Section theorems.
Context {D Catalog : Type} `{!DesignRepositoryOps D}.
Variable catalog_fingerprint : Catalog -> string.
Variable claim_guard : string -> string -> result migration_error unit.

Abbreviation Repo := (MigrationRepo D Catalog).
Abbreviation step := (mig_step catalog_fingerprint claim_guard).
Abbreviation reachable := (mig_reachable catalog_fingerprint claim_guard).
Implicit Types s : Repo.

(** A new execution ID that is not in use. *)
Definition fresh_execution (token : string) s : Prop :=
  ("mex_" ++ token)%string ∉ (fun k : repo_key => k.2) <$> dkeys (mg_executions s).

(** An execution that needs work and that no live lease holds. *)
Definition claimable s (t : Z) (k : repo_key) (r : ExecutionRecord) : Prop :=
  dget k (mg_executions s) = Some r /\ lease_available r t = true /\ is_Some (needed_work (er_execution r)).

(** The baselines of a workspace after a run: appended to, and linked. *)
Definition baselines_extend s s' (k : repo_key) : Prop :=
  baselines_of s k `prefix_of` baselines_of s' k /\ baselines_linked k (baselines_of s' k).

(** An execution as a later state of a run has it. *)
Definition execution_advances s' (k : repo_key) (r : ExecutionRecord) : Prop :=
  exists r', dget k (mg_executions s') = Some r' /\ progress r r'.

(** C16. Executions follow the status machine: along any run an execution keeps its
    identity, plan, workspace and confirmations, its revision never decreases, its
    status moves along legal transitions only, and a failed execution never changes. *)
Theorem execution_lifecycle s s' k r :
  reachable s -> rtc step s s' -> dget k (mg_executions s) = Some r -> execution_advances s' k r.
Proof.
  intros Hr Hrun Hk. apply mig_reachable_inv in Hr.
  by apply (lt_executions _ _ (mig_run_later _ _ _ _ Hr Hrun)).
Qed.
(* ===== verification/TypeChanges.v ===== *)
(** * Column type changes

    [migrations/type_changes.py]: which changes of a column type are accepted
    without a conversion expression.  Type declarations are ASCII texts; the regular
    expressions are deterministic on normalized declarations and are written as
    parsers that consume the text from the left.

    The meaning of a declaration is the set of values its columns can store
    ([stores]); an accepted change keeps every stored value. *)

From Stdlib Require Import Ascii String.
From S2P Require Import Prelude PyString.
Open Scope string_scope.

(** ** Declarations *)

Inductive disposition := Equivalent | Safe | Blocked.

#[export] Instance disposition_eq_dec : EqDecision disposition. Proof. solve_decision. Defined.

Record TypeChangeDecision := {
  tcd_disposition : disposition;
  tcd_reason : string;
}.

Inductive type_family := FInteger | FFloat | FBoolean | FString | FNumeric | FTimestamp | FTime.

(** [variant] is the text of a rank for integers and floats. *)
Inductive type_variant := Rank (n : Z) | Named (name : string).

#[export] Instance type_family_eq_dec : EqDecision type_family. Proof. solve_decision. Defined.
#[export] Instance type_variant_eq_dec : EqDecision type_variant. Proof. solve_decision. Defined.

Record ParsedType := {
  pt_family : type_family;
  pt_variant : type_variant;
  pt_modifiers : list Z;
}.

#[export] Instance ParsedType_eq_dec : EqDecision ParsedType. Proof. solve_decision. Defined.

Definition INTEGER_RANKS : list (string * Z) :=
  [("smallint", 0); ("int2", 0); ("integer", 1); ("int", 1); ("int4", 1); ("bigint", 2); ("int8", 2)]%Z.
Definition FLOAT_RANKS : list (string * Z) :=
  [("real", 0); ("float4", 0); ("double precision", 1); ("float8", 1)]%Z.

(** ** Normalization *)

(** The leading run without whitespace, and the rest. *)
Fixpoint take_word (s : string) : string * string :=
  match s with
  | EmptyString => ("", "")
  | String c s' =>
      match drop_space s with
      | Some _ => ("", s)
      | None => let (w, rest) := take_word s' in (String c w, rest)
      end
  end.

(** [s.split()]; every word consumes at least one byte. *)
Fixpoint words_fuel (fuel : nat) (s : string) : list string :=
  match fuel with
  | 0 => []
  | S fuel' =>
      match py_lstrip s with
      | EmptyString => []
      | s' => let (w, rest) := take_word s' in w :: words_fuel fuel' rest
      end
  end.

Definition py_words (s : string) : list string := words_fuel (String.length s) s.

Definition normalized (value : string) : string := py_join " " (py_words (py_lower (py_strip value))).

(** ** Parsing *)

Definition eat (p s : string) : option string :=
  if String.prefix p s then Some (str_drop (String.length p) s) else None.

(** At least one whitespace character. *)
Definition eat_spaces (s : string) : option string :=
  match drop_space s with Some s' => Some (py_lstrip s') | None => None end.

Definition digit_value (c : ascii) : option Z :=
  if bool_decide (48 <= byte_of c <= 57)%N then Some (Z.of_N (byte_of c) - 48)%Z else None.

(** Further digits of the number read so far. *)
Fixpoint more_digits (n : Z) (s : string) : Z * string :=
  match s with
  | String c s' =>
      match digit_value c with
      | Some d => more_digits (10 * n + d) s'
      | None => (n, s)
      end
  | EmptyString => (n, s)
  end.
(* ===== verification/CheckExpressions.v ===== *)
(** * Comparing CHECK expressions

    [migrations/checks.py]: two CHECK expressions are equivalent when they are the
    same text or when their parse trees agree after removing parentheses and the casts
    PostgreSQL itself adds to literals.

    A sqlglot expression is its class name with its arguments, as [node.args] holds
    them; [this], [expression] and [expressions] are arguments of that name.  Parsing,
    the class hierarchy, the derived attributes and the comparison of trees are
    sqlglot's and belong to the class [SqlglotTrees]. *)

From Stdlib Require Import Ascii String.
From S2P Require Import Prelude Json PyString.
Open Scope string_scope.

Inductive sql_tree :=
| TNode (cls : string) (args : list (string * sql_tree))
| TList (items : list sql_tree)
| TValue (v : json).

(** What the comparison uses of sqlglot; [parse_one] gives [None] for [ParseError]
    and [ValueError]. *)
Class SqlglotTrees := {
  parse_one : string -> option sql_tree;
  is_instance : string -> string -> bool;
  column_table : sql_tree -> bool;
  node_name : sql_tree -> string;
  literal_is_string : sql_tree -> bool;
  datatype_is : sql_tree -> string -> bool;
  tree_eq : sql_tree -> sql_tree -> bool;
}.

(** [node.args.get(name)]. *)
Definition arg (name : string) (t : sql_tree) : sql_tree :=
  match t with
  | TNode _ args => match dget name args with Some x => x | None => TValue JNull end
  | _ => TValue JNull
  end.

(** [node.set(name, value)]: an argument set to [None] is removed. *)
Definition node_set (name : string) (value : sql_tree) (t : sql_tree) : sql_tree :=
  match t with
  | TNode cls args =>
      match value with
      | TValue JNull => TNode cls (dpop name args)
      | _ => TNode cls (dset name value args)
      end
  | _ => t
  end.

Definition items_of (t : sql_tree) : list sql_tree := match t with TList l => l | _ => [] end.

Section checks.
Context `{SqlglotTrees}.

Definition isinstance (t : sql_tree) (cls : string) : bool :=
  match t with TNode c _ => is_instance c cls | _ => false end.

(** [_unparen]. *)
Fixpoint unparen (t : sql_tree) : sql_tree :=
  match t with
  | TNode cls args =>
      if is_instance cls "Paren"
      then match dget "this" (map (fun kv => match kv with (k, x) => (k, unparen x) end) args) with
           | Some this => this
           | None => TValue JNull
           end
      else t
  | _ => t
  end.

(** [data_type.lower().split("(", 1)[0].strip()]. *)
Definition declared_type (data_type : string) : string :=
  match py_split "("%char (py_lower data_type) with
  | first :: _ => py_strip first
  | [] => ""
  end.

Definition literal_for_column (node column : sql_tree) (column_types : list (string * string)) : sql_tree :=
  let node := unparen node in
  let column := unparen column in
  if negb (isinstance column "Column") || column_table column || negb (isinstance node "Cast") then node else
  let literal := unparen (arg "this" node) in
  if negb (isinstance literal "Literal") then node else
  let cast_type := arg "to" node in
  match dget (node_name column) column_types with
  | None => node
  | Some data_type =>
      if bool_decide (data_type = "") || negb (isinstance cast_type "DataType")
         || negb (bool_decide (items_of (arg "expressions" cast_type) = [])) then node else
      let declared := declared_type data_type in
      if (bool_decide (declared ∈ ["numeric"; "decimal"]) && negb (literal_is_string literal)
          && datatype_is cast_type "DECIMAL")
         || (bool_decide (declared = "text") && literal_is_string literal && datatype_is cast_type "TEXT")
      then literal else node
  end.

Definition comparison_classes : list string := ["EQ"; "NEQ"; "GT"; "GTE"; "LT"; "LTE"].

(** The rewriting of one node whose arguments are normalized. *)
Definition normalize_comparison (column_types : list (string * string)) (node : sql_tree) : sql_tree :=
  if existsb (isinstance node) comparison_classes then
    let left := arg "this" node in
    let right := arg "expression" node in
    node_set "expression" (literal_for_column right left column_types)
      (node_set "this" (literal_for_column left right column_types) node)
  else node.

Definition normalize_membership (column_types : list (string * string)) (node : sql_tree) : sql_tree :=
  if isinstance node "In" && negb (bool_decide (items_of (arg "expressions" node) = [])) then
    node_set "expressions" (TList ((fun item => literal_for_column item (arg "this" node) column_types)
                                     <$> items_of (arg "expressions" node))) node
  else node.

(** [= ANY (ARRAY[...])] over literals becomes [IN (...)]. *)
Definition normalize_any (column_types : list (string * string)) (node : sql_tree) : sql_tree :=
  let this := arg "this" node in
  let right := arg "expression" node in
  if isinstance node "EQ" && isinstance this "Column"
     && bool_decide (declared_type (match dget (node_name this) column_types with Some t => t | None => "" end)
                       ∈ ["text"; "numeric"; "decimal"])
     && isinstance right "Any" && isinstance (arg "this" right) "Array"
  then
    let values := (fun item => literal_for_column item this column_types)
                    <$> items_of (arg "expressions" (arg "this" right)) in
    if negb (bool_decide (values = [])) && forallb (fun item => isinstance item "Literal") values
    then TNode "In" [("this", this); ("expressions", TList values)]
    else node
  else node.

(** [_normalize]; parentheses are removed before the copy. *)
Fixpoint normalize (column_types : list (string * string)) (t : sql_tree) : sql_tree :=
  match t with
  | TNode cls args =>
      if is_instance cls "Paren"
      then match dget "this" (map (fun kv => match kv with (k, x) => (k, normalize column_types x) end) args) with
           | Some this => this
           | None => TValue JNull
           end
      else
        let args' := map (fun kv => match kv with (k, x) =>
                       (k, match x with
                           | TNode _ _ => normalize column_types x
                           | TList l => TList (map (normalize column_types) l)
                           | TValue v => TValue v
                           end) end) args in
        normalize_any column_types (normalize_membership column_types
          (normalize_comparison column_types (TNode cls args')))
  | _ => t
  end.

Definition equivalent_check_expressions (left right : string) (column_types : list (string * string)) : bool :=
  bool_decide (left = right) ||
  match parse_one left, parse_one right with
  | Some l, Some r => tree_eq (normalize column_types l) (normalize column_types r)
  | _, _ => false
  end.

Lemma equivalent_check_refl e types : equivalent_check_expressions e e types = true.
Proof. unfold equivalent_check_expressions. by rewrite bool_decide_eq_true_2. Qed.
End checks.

━━━━━━━━━━

_TASK_
Reproduce word for word the material above, starting with the line that has "bool_decide (left = right) ||" and stopping after the line that has "Proof. unfold equivalent_check_expressions.".

_RESPONSE_
  bool_decide (left = right) ||
  match parse_one left, parse_one right with
  | Some l, Some r => tree_eq (normalize column_types l) (normalize column_types r)
  | _, _ => false
  end.

Lemma equivalent_check_refl e types : equivalent_check_expressions e e types = true.
Proof. unfold equivalent_check_expressions. by rewrite bool_decide_eq_true_2. Qed.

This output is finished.